> TRY IT:
Look for the word "candidat" in the material below, then report each line where it occurs.

^^^^

(* ===== verification/RunQueue.v ===== *)
(** The run queue of one CPU, [src/kernel/scheduler/runqueue.rs]: two bands of ready tasks,
    each a bitmap of task slots with a summary word, a length and two cursors. This file
    models each operation run alone; [RunQueueConc] splits them into their atomic
    accesses. *)

From S2P Require Import Prelude.

Module RunQueue.

Definition EMPLACEMENTS : Z := 1024.
Definition MOTS : Z := EMPLACEMENTS / 64.
Definition TOURS_INTERACTIFS_MAX : Z := 8.
Definition TENTATIVES_MAX : nat := 8.

Inductive Bande := Interactive | Normale.
#[export] Instance Bande_eq_dec : EqDecision Bande.
Proof. solve_decision. Defined.
Definition autre_bande (b : Bande) : Bande :=
  match b with Interactive => Normale | Normale => Interactive end.

(** ** One band *)

Record BandeFile := mk_bande {
  mots : list Z;
  resume : Z;
  longueur : Z;
  curseur_bas : Z;
  curseur_haut : Z
}.

Definition neuve : BandeFile := mk_bande (replicate (Z.to_nat MOTS) 0) 0 0 0 0.

Definition set_mots (b : BandeFile) (m : list Z) : BandeFile :=
  mk_bande m (resume b) (longueur b) (curseur_bas b) (curseur_haut b).
Definition set_resume (b : BandeFile) (r : Z) : BandeFile :=
  mk_bande (mots b) r (longueur b) (curseur_bas b) (curseur_haut b).
Definition set_longueur (b : BandeFile) (l : Z) : BandeFile :=
  mk_bande (mots b) (resume b) l (curseur_bas b) (curseur_haut b).
Definition set_curseur (b : BandeFile) (haut : bool) (c : Z) : BandeFile :=
  if haut then mk_bande (mots b) (resume b) (longueur b) (curseur_bas b) c
  else mk_bande (mots b) (resume b) (longueur b) c (curseur_haut b).

Definition wrapping_sub64 (a b : Z) : Z := (a - b) mod u64_max.

Definition est_vide (b : BandeFile) : bool := longueur b =? 0.

Definition contient (b : BandeFile) (emplacement : Z) : bool :=
  if EMPLACEMENTS <=? emplacement then false
  else teste_bit (aget (mots b) (emplacement / 64)) (emplacement mod 64).

Definition insere (b : BandeFile) (emplacement : Z) : BandeFile * bool :=
  if EMPLACEMENTS <=? emplacement then (b, false)
  else
    let mot := emplacement / 64 in
    let avant := aget (mots b) mot in
    let b := set_mots b (aset (mots b) mot (pose_bit avant (emplacement mod 64))) in
    let b := set_resume b (pose_bit (resume b) mot) in
    if teste_bit avant (emplacement mod 64) then (b, false)
    else (set_longueur b (wrapping_add64 (longueur b) 1), true).

Definition rafraichit_resume (b : BandeFile) (mot : Z) : BandeFile :=
  if negb (aget (mots b) mot =? 0) then b
  else
    let b := set_resume b (ote_bit (resume b) mot) in
    if negb (aget (mots b) mot =? 0) then set_resume b (pose_bit (resume b) mot) else b.

Definition retire (b : BandeFile) (emplacement : Z) : BandeFile * bool :=
  if EMPLACEMENTS <=? emplacement then (b, false)
  else
    let mot := emplacement / 64 in
    let avant := aget (mots b) mot in
    let b := set_mots b (aset (mots b) mot (ote_bit avant (emplacement mod 64))) in
    if negb (teste_bit avant (emplacement mod 64)) then (b, false)
    else (rafraichit_resume (set_longueur b (wrapping_sub64 (longueur b) 1)) mot, true).

Definition mot_visite (depart pas : Z) (par_le_haut : bool) : Z :=
  if par_le_haut then (depart + MOTS - pas mod MOTS) mod MOTS else (depart + pas) mod MOTS.

Definition emplacement_suivant (emplacement : Z) (par_le_haut : bool) : Z :=
  if par_le_haut then (emplacement + EMPLACEMENTS - 1) mod EMPLACEMENTS
  else (emplacement + 1) mod EMPLACEMENTS.

Definition bits_devant (bit : Z) (par_le_haut : bool) : Z :=
  if par_le_haut then if bit =? 63 then u64_max - 1 else Z.shiftl 1 (bit + 1) - 1
  else Z.shiftl (u64_max - 1) bit mod u64_max.

(** [trailing_zeros] of a non-null word. *)
Fixpoint trailing_zeros (fuel : nat) (v i : Z) : Z :=
  match fuel with
  | O => i
  | S fuel => if Z.testbit v i then i else trailing_zeros fuel v (i + 1)
  end.
(** [63 - leading_zeros] of a non-null word is its highest set bit. *)
Definition bit_choisi (valeur : Z) (par_le_haut : bool) : Z :=
  if par_le_haut then Z.log2 valeur else trailing_zeros 64 valeur 0.

(** The bits of the word visited at step [pas], those of the start word being split
    between the first and the last step. *)
Definition valeur_visitee (b : BandeFile) (depart pas : Z) (par_le_haut : bool) : Z :=
  let mot := mot_visite (depart / 64) pas par_le_haut in
  let valeur := aget (mots b) mot in
  let devant := bits_devant (depart mod 64) par_le_haut in
  if pas =? 0 then Z.land valeur devant
  else if pas =? MOTS then Z.land valeur (Z.lxor (u64_max - 1) devant)
  else valeur.

(** One pass over the words, guided by the summary or not: the first slot found. *)
Fixpoint passe (b : BandeFile) (depart : Z) (par_le_haut guide : bool) (pas : list Z)
  : option (Z * Z) :=
  match pas with
  | [] => None
  | p :: pas =>
      let mot := mot_visite (depart / 64) p par_le_haut in
      if guide && negb (teste_bit (resume b) mot) then passe b depart par_le_haut guide pas
      else
        let valeur := valeur_visitee b depart p par_le_haut in
        if valeur =? 0 then passe b depart par_le_haut guide pas
        else Some (mot, mot * 64 + bit_choisi valeur par_le_haut)
  end.

Definition pas_balayage : list Z := seqZ 0 (MOTS + 1).

Definition candidat (b : BandeFile) (par_le_haut : bool) : BandeFile * option Z :=
  let curseur := if par_le_haut then curseur_haut b else curseur_bas b in
  let depart := curseur mod EMPLACEMENTS in
  match (if resume b =? 0 then None else passe b depart par_le_haut true pas_balayage) with
  | Some (_, e) => (set_curseur b par_le_haut (emplacement_suivant e par_le_haut), Some e)
  | None =>
      match passe b depart par_le_haut false pas_balayage with
      | Some (mot, e) =>
          let b := set_resume b (pose_bit (resume b) mot) in
          (set_curseur b par_le_haut (emplacement_suivant e par_le_haut), Some e)
      | None => (b, None)
      end
  end.

Fixpoint sert_boucle (tentatives : nat) (b : BandeFile) (par_le_haut : bool)
  : BandeFile * option Z :=
  match tentatives with
  | O => (b, None)
  | S tentatives =>
      if est_vide b then (b, None)
      else match candidat b par_le_haut with
           | (b, None) => sert_boucle tentatives b par_le_haut
           | (b, Some e) =>
               match retire b e with
               | (b, true) => (b, Some e)
               | (b, false) => sert_boucle tentatives b par_le_haut
               end
           end
  end.
Definition sert (b : BandeFile) (par_le_haut : bool) : BandeFile * option Z :=
  sert_boucle TENTATIVES_MAX b par_le_haut.
Definition retire_bas (b : BandeFile) : BandeFile * option Z := sert b false.
Definition retire_haut (b : BandeFile) : BandeFile * option Z := sert b true.

(** ** The two bands of a CPU *)

Record FileCpu := mk_file {
  interactive : BandeFile;
  normale : BandeFile;
  tours_interactifs : Z;
  enfilees : Z;
  doublons : Z;
  defilees : Z;
  volees : Z;
  anti_famine : Z
}.

Definition file_neuve : FileCpu := mk_file neuve neuve 0 0 0 0 0 0.

Definition bande (f : FileCpu) (b : Bande) : BandeFile :=
  match b with Interactive => interactive f | Normale => normale f end.
Definition set_bande (f : FileCpu) (b : Bande) (x : BandeFile) : FileCpu :=
  match b with
  | Interactive => mk_file x (normale f) (tours_interactifs f) (enfilees f) (doublons f)
                     (defilees f) (volees f) (anti_famine f)
  | Normale => mk_file (interactive f) x (tours_interactifs f) (enfilees f) (doublons f)
                 (defilees f) (volees f) (anti_famine f)
  end.
Definition note_enfilee (f : FileCpu) : FileCpu :=
  mk_file (interactive f) (normale f) (tours_interactifs f) (wrapping_add64 (enfilees f) 1)
    (doublons f) (defilees f) (volees f) (anti_famine f).
Definition note_doublon (f : FileCpu) : FileCpu :=
  mk_file (interactive f) (normale f) (tours_interactifs f) (enfilees f)
    (wrapping_add64 (doublons f) 1) (defilees f) (volees f) (anti_famine f).
Definition note_defilee (f : FileCpu) (tours famine : Z) : FileCpu :=
  mk_file (interactive f) (normale f) tours (enfilees f) (doublons f)
    (wrapping_add64 (defilees f) 1) (volees f) famine.
Definition note_volee (f : FileCpu) : FileCpu :=
  mk_file (interactive f) (normale f) (tours_interactifs f) (enfilees f) (doublons f)
    (defilees f) (wrapping_add64 (volees f) 1) (anti_famine f).

Definition enfile (f : FileCpu) (emplacement : Z) (b : Bande) : FileCpu * bool :=
  let a := autre_bande b in
  let f := if contient (bande f a) emplacement
           then set_bande f a (retire (bande f a) emplacement).1 else f in
  match insere (bande f b) emplacement with
  | (x, true) => (note_enfilee (set_bande f b x), true)
  | (x, false) => (note_doublon (set_bande f b x), false)
  end.

(** The counters updated when [b] serves the election. *)
Definition note_election (f : FileCpu) (b : Bande) (normale_dabord : bool) : FileCpu :=
  match b with
  | Interactive => note_defilee f ((tours_interactifs f + 1) mod u32_max) (anti_famine f)
  | Normale => note_defilee f 0
      (if normale_dabord then wrapping_add64 (anti_famine f) 1 else anti_famine f)
  end.

Definition essaie_bande (f : FileCpu) (b : Bande) (normale_dabord : bool)
  : FileCpu * option Z :=
  match retire_bas (bande f b) with
  | (x, None) => (set_bande f b x, None)
  | (x, Some e) => (note_election (set_bande f b x) b normale_dabord, Some e)
  end.

Definition defile (f : FileCpu) : FileCpu * option Z :=
  let normale_dabord :=
    (TOURS_INTERACTIFS_MAX <=? tours_interactifs f) && negb (est_vide (normale f)) in
  let premiere := if normale_dabord then Normale else Interactive in
  match essaie_bande f premiere normale_dabord with
  | (f, Some e) => (f, Some e)
  | (f, None) => essaie_bande f (autre_bande premiere) normale_dabord
  end.

Definition vole (f : FileCpu) : FileCpu * option Z :=
  match retire_haut (normale f) with
  | (x, Some e) => (note_volee (set_bande f Normale x), Some e)
  | (x, None) =>
      let f := set_bande f Normale x in
      match retire_haut (interactive f) with
      | (x, Some e) => (note_volee (set_bande f Interactive x), Some e)
      | (x, None) => (set_bande f Interactive x, None)
      end
  end.

Definition file_retire (f : FileCpu) (emplacement : Z) : FileCpu * bool :=
  match retire (interactive f) emplacement with
  | (x, true) => (set_bande f Interactive x, true)
  | (x, false) =>
      let f := set_bande f Interactive x in
      let (y, r) := retire (normale f) emplacement in (set_bande f Normale y, r)
  end.

Definition file_contient (f : FileCpu) (emplacement : Z) : bool :=
  contient (interactive f) emplacement || contient (normale f) emplacement.
Definition file_longueur (f : FileCpu) : Z := longueur (interactive f) + longueur (normale f).

End RunQueue.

^^^^

> RESPONSE:
Definition candidat (b : BandeFile) (par_le_haut : bool) : BandeFile * option Z :=
      else match candidat b par_le_haut with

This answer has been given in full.